What the task requires. For the records below, print the lines from the line with "- intros H';" through the line with "Lemma observe_no_monitor h" exactly as written; include both end lines and exclude the rest.

(Saved data entries)
____________

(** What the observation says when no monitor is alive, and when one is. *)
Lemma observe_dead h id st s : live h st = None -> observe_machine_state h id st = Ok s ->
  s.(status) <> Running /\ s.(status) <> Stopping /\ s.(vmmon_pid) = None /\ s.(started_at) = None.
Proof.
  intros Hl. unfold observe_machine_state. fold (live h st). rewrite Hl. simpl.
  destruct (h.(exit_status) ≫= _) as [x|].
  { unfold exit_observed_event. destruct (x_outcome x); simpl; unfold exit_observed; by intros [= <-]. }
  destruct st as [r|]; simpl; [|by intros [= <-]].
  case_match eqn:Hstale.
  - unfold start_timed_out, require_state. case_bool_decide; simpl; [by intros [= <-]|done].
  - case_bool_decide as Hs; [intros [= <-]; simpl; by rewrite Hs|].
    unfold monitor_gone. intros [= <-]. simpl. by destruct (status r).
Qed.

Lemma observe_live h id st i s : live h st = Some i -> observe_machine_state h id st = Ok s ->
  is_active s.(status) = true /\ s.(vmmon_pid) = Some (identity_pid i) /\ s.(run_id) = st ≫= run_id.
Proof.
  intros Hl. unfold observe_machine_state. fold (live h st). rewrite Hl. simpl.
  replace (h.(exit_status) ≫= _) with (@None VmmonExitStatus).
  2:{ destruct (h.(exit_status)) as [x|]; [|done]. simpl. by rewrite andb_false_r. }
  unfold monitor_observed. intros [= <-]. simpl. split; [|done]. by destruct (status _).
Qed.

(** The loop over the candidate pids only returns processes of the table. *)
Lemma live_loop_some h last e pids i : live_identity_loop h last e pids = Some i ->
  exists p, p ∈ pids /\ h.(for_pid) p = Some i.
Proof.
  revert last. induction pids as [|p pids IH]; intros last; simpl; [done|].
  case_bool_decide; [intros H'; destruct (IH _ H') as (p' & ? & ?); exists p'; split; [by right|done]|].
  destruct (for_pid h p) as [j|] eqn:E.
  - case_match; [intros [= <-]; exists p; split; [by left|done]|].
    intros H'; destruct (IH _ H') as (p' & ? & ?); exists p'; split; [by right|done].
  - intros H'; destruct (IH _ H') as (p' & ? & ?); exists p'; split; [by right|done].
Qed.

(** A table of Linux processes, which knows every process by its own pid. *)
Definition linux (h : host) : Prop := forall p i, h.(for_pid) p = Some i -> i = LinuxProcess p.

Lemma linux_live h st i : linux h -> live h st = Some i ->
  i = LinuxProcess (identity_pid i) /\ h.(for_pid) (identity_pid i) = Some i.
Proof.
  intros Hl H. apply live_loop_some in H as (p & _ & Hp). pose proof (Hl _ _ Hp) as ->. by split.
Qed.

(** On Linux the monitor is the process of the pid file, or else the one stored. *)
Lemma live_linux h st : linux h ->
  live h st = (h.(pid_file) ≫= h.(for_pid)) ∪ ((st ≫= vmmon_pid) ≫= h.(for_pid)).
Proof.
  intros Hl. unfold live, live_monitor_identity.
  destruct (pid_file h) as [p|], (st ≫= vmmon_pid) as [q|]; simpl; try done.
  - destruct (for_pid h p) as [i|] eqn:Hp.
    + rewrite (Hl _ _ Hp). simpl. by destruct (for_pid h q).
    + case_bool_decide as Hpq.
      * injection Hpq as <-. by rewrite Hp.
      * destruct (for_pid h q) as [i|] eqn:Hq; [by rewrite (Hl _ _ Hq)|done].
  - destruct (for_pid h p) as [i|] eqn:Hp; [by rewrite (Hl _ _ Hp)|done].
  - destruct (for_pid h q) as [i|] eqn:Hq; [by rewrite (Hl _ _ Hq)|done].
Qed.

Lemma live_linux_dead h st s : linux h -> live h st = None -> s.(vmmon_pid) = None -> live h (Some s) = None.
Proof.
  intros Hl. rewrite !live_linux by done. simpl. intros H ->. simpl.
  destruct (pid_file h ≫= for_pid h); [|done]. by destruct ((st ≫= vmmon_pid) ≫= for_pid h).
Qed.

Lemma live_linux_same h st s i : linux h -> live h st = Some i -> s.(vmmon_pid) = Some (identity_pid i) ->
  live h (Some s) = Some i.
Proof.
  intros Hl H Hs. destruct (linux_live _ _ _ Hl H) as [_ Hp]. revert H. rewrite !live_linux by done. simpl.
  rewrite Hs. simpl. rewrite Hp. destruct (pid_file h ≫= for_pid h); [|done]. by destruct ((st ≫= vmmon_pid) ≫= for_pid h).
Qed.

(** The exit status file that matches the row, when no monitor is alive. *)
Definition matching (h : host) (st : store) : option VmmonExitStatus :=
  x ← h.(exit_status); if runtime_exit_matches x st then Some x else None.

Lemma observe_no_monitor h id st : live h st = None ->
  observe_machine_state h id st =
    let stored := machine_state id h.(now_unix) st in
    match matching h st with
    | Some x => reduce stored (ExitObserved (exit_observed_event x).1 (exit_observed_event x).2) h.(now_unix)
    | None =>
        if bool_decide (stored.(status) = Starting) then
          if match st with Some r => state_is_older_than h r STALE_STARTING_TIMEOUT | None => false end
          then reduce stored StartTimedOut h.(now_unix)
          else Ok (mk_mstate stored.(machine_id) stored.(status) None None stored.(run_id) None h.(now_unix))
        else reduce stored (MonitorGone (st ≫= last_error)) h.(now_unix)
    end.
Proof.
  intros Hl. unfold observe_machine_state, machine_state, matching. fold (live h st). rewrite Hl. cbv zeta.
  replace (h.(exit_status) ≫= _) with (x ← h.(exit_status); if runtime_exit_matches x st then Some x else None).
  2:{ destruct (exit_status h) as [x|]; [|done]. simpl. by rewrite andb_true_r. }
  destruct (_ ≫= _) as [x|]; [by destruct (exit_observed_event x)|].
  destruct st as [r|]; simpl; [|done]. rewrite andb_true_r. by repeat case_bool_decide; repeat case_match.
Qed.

____________

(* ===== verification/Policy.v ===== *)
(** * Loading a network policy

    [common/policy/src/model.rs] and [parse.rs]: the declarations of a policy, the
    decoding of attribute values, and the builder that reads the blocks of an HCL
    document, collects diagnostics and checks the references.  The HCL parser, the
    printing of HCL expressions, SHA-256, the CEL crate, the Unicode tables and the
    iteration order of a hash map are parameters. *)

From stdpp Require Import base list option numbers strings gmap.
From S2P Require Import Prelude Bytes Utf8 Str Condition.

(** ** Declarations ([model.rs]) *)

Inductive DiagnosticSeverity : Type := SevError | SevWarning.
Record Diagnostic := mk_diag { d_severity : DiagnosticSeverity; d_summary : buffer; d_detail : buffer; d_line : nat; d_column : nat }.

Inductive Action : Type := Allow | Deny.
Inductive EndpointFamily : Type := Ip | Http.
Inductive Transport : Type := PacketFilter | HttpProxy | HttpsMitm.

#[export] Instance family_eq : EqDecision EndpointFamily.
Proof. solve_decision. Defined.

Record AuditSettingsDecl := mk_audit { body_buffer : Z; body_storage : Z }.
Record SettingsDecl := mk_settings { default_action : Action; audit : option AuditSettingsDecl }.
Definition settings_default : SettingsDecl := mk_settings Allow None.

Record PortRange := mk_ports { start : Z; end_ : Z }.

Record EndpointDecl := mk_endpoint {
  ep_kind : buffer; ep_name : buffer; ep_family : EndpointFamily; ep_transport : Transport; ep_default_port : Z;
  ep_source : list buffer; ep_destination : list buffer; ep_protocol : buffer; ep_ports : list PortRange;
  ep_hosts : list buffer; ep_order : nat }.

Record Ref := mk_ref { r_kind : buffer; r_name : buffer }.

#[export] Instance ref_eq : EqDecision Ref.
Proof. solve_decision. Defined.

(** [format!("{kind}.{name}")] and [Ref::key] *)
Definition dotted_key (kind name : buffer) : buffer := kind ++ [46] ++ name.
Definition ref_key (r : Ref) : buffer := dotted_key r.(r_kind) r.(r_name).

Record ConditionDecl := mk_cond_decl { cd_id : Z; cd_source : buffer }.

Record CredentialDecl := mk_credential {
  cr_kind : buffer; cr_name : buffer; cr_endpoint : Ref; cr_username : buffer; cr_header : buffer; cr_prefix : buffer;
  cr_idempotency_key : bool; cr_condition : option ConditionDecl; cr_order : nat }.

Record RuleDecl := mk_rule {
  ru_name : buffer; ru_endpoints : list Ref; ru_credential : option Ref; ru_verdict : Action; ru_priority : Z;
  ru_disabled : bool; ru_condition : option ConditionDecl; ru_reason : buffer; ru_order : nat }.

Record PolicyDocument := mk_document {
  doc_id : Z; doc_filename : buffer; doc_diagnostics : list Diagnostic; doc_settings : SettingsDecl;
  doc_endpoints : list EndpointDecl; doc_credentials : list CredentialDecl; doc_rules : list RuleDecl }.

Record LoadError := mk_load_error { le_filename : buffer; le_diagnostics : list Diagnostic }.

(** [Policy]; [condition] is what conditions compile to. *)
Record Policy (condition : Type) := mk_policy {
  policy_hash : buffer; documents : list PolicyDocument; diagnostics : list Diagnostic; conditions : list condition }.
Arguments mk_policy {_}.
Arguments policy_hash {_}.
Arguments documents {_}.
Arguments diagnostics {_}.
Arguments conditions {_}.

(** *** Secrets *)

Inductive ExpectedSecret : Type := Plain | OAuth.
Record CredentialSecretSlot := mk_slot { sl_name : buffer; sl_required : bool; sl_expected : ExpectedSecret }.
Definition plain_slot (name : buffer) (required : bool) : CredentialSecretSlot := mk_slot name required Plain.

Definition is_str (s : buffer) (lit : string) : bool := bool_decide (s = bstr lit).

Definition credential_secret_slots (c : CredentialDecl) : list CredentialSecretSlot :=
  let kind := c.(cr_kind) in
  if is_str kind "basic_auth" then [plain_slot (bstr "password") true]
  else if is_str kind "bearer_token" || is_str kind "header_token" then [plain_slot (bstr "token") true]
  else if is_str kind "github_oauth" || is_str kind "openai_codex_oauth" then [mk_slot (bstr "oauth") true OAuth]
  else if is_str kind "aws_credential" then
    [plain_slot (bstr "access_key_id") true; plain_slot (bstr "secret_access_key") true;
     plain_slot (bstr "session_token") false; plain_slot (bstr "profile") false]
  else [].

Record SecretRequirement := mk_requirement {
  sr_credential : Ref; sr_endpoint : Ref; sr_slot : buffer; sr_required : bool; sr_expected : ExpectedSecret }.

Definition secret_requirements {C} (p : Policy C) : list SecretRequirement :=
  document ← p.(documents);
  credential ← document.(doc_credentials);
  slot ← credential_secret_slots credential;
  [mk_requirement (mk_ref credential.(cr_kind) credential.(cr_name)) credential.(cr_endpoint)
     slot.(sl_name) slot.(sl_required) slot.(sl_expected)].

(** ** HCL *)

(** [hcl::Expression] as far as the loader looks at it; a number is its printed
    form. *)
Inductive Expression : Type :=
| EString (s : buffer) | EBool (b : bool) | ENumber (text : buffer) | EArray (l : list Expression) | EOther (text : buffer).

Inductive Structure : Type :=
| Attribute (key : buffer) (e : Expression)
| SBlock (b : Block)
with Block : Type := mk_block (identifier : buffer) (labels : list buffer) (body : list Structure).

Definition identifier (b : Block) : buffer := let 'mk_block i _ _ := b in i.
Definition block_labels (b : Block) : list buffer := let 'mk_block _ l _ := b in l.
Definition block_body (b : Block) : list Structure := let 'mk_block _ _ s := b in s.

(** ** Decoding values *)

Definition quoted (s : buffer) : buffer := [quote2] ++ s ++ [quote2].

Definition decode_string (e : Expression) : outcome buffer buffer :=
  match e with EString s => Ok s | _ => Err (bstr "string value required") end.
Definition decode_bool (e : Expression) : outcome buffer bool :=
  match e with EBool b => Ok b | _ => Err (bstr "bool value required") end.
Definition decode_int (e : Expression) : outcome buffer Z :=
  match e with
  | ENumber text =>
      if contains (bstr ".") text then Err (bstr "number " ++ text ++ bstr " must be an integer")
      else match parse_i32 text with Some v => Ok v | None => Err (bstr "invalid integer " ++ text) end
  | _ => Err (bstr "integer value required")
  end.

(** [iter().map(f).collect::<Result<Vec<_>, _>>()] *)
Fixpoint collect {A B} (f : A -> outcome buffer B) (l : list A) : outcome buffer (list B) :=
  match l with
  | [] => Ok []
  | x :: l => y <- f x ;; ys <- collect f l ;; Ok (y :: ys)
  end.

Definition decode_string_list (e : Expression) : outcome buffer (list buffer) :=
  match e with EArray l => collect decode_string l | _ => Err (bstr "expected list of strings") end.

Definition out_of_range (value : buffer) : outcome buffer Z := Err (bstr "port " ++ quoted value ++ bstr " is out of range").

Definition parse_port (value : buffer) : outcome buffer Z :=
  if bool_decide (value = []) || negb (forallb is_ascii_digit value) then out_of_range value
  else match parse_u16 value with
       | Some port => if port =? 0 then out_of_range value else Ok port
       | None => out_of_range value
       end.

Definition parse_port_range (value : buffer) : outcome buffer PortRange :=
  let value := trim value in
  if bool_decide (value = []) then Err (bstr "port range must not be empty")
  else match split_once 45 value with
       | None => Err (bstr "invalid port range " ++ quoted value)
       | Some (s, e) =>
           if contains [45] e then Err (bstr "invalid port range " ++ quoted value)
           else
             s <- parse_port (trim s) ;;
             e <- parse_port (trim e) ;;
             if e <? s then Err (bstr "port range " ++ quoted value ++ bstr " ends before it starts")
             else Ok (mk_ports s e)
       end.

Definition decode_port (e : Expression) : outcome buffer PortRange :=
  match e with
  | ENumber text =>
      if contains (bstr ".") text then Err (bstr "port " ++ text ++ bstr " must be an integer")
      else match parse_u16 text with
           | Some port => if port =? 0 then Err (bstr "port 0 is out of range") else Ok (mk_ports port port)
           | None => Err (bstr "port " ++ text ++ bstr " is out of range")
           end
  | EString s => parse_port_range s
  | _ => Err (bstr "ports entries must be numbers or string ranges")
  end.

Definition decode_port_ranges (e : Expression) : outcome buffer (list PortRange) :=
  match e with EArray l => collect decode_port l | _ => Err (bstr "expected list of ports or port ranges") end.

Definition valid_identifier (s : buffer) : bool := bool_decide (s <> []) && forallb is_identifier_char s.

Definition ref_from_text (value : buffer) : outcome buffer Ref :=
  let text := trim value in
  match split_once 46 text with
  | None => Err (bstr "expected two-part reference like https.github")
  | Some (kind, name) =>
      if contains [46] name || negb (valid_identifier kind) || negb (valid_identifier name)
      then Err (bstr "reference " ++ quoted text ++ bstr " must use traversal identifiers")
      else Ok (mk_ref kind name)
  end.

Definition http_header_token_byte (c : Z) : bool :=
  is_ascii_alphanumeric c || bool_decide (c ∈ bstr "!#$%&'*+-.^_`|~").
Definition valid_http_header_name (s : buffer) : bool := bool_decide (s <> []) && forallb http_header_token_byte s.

____________

Completed exercise.
  - intros H'; destruct (IH _ H') as (p' & ? & ?); exists p'; split; [by right|done].
Qed.

(** A table of Linux processes, which knows every process by its own pid. *)
Definition linux (h : host) : Prop := forall p i, h.(for_pid) p = Some i -> i = LinuxProcess p.

Lemma linux_live h st i : linux h -> live h st = Some i ->
  i = LinuxProcess (identity_pid i) /\ h.(for_pid) (identity_pid i) = Some i.
Proof.
  intros Hl H. apply live_loop_some in H as (p & _ & Hp). pose proof (Hl _ _ Hp) as ->. by split.
Qed.

(** On Linux the monitor is the process of the pid file, or else the one stored. *)
Lemma live_linux h st : linux h ->
  live h st = (h.(pid_file) ≫= h.(for_pid)) ∪ ((st ≫= vmmon_pid) ≫= h.(for_pid)).
Proof.
  intros Hl. unfold live, live_monitor_identity.
  destruct (pid_file h) as [p|], (st ≫= vmmon_pid) as [q|]; simpl; try done.
  - destruct (for_pid h p) as [i|] eqn:Hp.
    + rewrite (Hl _ _ Hp). simpl. by destruct (for_pid h q).
    + case_bool_decide as Hpq.
      * injection Hpq as <-. by rewrite Hp.
      * destruct (for_pid h q) as [i|] eqn:Hq; [by rewrite (Hl _ _ Hq)|done].
  - destruct (for_pid h p) as [i|] eqn:Hp; [by rewrite (Hl _ _ Hp)|done].
  - destruct (for_pid h q) as [i|] eqn:Hq; [by rewrite (Hl _ _ Hq)|done].
Qed.

Lemma live_linux_dead h st s : linux h -> live h st = None -> s.(vmmon_pid) = None -> live h (Some s) = None.
Proof.
  intros Hl. rewrite !live_linux by done. simpl. intros H ->. simpl.
  destruct (pid_file h ≫= for_pid h); [|done]. by destruct ((st ≫= vmmon_pid) ≫= for_pid h).
Qed.

Lemma live_linux_same h st s i : linux h -> live h st = Some i -> s.(vmmon_pid) = Some (identity_pid i) ->
  live h (Some s) = Some i.
Proof.
  intros Hl H Hs. destruct (linux_live _ _ _ Hl H) as [_ Hp]. revert H. rewrite !live_linux by done. simpl.
  rewrite Hs. simpl. rewrite Hp. destruct (pid_file h ≫= for_pid h); [|done]. by destruct ((st ≫= vmmon_pid) ≫= for_pid h).
Qed.

(** The exit status file that matches the row, when no monitor is alive. *)
Definition matching (h : host) (st : store) : option VmmonExitStatus :=
  x ← h.(exit_status); if runtime_exit_matches x st then Some x else None.

Lemma observe_no_monitor h id st : live h st = None ->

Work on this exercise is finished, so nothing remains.